═════ Records
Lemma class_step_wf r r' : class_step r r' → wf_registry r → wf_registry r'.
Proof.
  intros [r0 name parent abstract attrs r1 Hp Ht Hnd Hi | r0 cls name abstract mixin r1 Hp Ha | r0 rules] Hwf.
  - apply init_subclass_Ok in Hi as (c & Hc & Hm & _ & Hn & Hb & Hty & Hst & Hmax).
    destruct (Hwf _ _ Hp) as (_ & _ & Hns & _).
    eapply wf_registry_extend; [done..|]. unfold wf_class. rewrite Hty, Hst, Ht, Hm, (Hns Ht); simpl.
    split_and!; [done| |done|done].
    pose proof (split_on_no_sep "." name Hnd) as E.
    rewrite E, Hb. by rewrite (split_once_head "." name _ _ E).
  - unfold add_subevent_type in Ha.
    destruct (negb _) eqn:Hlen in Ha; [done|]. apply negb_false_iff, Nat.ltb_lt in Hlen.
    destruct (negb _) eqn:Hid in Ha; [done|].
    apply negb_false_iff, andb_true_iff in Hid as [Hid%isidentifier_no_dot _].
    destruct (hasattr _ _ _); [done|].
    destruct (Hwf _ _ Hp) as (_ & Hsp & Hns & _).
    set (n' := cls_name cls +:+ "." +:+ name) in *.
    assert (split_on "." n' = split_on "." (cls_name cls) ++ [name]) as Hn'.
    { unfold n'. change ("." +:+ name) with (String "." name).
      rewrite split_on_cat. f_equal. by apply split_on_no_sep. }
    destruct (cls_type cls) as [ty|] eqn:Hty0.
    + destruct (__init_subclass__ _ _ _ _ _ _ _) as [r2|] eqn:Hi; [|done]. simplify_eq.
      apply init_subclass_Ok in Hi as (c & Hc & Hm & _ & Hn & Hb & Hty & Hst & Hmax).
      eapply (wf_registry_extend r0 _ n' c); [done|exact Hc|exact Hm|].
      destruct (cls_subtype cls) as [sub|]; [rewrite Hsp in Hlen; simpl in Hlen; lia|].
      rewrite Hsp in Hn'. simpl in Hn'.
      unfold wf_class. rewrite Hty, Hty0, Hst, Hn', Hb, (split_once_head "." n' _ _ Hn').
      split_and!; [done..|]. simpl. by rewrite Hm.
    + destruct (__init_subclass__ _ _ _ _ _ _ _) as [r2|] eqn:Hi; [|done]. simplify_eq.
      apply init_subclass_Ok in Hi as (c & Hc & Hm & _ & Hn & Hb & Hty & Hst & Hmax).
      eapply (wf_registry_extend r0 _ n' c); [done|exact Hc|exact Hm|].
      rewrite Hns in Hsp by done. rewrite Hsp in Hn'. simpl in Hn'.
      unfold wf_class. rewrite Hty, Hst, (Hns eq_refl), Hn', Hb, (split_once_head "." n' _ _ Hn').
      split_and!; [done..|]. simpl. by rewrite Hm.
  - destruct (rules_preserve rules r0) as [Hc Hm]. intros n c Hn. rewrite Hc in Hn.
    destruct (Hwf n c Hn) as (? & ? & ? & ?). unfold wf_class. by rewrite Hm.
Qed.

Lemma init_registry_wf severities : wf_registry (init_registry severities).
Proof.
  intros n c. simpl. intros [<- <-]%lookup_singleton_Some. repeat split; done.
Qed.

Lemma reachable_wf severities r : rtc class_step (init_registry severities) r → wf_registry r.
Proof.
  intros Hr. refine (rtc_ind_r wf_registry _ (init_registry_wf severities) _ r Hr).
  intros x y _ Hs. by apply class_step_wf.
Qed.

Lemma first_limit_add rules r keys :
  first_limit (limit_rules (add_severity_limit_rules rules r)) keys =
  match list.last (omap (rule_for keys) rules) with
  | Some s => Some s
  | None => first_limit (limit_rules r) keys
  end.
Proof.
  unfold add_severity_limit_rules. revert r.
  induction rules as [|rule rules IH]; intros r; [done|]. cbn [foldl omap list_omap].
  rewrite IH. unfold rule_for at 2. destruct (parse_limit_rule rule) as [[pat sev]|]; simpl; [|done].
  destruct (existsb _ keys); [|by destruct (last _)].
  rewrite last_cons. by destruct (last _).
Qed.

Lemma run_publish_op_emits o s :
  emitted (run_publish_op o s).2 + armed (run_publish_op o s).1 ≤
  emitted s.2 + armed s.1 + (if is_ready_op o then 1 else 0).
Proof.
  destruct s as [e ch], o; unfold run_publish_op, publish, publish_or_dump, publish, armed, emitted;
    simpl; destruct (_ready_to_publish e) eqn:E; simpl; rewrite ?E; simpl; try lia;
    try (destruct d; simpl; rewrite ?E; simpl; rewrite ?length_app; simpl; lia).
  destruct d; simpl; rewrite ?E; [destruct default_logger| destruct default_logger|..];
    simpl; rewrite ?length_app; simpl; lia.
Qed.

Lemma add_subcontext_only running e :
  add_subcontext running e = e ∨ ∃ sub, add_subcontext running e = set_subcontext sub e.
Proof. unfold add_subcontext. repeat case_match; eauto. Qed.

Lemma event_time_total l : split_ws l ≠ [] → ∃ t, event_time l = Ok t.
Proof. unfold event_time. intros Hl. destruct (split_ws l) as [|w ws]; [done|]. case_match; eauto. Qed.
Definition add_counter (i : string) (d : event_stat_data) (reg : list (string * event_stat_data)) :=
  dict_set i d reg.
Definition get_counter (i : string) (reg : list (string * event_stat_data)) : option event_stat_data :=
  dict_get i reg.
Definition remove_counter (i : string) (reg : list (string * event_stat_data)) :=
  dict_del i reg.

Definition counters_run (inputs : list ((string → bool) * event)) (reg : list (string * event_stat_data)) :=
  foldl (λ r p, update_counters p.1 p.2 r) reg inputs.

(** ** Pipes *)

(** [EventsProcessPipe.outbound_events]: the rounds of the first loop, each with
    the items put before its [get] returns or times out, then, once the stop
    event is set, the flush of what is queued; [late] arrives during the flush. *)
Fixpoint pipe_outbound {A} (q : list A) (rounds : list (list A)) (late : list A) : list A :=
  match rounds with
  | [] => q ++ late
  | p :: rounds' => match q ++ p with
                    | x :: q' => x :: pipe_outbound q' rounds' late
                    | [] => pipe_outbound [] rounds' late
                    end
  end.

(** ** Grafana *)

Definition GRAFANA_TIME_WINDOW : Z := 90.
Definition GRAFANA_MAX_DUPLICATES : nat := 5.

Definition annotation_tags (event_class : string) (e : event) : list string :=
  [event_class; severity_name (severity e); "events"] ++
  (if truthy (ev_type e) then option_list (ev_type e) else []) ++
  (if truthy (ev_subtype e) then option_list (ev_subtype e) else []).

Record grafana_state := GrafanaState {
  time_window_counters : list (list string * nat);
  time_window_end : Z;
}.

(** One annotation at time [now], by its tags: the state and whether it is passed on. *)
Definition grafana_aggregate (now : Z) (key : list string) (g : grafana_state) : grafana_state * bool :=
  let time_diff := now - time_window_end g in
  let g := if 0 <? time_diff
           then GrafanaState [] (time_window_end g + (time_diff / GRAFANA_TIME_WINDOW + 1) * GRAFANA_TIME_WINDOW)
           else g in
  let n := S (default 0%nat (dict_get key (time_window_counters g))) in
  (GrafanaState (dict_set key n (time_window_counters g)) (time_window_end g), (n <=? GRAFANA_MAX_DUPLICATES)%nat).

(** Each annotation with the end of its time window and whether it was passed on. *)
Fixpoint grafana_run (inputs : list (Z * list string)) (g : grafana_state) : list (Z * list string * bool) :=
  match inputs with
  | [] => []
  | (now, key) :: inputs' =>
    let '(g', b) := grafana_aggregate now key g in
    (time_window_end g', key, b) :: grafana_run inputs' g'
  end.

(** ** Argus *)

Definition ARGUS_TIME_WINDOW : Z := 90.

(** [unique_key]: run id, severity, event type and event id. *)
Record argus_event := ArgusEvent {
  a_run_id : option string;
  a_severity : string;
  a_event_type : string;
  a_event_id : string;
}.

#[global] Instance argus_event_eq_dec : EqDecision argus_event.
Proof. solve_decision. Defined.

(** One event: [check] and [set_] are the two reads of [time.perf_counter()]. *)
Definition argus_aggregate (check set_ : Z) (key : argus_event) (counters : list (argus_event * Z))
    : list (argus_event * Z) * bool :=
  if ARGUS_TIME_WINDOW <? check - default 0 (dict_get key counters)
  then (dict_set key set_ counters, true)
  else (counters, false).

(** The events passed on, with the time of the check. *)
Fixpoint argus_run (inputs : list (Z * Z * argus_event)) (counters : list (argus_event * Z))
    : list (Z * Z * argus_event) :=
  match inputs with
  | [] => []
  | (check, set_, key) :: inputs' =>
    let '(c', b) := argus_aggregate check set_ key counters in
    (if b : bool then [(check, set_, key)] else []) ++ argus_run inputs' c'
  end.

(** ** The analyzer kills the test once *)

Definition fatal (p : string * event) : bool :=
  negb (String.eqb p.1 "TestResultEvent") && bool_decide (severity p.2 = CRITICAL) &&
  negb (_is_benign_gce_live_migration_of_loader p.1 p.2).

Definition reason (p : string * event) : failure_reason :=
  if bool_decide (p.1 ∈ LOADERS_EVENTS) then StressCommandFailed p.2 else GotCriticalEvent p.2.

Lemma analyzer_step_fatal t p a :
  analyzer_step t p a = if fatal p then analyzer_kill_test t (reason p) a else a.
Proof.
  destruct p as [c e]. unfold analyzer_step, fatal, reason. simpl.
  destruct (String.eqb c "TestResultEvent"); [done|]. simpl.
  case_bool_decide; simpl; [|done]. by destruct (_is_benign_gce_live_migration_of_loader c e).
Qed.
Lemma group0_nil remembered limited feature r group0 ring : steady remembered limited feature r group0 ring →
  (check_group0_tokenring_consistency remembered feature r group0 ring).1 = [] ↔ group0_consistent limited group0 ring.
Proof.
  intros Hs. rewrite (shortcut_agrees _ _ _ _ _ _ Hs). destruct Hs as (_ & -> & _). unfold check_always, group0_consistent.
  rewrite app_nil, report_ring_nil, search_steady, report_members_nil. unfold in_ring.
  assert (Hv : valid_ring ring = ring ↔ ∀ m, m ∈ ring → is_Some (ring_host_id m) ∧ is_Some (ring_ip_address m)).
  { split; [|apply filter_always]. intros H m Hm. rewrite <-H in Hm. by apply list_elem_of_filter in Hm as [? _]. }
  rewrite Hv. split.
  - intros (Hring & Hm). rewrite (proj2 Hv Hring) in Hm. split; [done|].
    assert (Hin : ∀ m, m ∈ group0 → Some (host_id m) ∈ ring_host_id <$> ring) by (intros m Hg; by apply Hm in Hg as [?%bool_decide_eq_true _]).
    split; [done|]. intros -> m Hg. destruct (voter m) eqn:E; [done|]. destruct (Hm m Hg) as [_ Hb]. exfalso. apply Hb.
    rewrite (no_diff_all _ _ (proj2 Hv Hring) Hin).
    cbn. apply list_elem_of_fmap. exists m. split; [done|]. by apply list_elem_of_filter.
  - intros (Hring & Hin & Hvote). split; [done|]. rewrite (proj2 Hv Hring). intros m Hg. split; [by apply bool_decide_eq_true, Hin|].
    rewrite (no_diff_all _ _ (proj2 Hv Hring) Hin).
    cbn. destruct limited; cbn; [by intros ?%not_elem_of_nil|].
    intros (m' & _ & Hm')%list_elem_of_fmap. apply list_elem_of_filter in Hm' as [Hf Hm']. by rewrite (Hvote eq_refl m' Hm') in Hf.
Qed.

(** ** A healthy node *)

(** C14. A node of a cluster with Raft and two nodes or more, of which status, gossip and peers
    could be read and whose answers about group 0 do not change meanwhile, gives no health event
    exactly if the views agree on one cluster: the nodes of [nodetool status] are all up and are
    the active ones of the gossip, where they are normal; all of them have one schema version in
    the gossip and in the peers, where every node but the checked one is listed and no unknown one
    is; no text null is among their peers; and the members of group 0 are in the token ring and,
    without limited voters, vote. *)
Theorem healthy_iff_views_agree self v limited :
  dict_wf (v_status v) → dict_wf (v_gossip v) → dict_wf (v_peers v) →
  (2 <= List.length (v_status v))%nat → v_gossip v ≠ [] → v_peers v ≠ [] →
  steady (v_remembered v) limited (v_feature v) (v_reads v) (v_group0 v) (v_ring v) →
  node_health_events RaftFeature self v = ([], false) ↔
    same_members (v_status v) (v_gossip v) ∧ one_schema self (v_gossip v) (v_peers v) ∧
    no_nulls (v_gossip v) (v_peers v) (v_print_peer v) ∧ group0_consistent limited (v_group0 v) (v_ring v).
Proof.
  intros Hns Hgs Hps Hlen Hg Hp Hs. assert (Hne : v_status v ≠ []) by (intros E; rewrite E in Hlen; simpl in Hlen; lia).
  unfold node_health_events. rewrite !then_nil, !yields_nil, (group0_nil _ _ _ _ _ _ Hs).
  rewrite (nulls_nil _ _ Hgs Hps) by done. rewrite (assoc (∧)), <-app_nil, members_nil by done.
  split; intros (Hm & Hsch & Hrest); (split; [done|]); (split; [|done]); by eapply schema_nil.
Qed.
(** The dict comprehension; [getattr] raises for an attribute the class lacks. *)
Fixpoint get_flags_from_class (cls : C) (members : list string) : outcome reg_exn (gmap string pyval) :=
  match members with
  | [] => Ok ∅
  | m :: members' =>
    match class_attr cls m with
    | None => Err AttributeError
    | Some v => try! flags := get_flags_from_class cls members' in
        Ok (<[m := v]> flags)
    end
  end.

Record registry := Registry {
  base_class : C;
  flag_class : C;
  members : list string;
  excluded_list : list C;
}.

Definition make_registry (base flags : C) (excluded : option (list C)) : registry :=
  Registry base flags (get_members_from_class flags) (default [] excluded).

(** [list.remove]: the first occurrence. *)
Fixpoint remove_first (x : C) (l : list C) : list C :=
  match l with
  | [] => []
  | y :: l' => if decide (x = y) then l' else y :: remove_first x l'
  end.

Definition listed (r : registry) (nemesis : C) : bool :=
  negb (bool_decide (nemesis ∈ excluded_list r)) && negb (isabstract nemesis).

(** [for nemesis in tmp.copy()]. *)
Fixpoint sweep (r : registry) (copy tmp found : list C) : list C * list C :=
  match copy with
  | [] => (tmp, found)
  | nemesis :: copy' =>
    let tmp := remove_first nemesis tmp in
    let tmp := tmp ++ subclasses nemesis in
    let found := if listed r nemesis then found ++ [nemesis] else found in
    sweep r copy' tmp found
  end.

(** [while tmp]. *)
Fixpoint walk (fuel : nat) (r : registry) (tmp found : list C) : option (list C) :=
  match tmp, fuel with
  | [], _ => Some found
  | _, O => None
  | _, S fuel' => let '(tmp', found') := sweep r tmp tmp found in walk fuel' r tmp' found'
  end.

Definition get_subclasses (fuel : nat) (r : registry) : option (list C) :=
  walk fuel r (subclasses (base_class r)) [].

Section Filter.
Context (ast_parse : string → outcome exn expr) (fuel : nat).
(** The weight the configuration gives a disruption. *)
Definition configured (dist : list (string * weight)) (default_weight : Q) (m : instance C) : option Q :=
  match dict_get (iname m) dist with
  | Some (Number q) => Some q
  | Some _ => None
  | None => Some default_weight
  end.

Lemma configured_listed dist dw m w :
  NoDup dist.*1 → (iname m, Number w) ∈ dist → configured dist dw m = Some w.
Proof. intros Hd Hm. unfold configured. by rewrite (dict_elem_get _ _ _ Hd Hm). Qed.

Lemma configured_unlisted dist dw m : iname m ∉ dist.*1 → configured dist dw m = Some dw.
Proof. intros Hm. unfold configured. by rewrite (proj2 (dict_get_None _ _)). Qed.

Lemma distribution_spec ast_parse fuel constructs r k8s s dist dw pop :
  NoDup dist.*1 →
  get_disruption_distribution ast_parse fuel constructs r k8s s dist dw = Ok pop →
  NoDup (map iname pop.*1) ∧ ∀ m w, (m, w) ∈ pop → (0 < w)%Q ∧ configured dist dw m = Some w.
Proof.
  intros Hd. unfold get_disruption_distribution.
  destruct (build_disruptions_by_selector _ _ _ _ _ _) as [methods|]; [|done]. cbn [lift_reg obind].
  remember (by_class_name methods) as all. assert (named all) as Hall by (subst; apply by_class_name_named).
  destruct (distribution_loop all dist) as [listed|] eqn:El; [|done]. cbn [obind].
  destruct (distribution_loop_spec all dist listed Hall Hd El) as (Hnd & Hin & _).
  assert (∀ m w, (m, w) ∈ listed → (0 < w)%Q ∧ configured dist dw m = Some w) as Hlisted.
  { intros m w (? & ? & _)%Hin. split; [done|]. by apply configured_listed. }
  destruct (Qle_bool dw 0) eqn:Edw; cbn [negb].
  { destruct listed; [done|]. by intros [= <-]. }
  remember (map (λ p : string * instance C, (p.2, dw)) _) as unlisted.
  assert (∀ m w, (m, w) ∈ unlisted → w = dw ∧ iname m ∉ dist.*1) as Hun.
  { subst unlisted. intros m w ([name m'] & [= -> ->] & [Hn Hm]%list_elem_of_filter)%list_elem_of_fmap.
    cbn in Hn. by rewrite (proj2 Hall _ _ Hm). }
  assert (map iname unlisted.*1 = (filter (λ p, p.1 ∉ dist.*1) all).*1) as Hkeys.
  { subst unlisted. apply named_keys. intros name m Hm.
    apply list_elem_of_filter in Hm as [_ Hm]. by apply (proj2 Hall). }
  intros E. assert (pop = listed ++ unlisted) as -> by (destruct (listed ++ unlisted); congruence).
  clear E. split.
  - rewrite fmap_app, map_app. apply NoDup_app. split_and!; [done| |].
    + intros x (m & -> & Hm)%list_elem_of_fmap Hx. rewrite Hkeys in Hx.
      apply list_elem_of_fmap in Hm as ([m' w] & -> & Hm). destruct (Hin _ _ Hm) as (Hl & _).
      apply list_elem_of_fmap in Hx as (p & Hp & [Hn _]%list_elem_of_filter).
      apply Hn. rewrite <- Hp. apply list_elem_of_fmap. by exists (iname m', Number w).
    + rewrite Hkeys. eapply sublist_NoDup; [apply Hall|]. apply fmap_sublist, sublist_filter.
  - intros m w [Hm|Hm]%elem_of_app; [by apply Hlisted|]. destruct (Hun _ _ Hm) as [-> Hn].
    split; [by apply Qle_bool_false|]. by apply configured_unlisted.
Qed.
══════════
[Problem] Nothing should be returned except the lines from the first line of the data above through the line with "set (n' := cls_name", each one exact.

[Task solution]
Lemma class_step_wf r r' : class_step r r' → wf_registry r → wf_registry r'.
Proof.
  intros [r0 name parent abstract attrs r1 Hp Ht Hnd Hi | r0 cls name abstract mixin r1 Hp Ha | r0 rules] Hwf.
  - apply init_subclass_Ok in Hi as (c & Hc & Hm & _ & Hn & Hb & Hty & Hst & Hmax).
    destruct (Hwf _ _ Hp) as (_ & _ & Hns & _).
    eapply wf_registry_extend; [done..|]. unfold wf_class. rewrite Hty, Hst, Ht, Hm, (Hns Ht); simpl.
    split_and!; [done| |done|done].
    pose proof (split_on_no_sep "." name Hnd) as E.
    rewrite E, Hb. by rewrite (split_once_head "." name _ _ E).
  - unfold add_subevent_type in Ha.
    destruct (negb _) eqn:Hlen in Ha; [done|]. apply negb_false_iff, Nat.ltb_lt in Hlen.
    destruct (negb _) eqn:Hid in Ha; [done|].
    apply negb_false_iff, andb_true_iff in Hid as [Hid%isidentifier_no_dot _].
    destruct (hasattr _ _ _); [done|].
    destruct (Hwf _ _ Hp) as (_ & Hsp & Hns & _).
    set (n' := cls_name cls +:+ "." +:+ name) in *.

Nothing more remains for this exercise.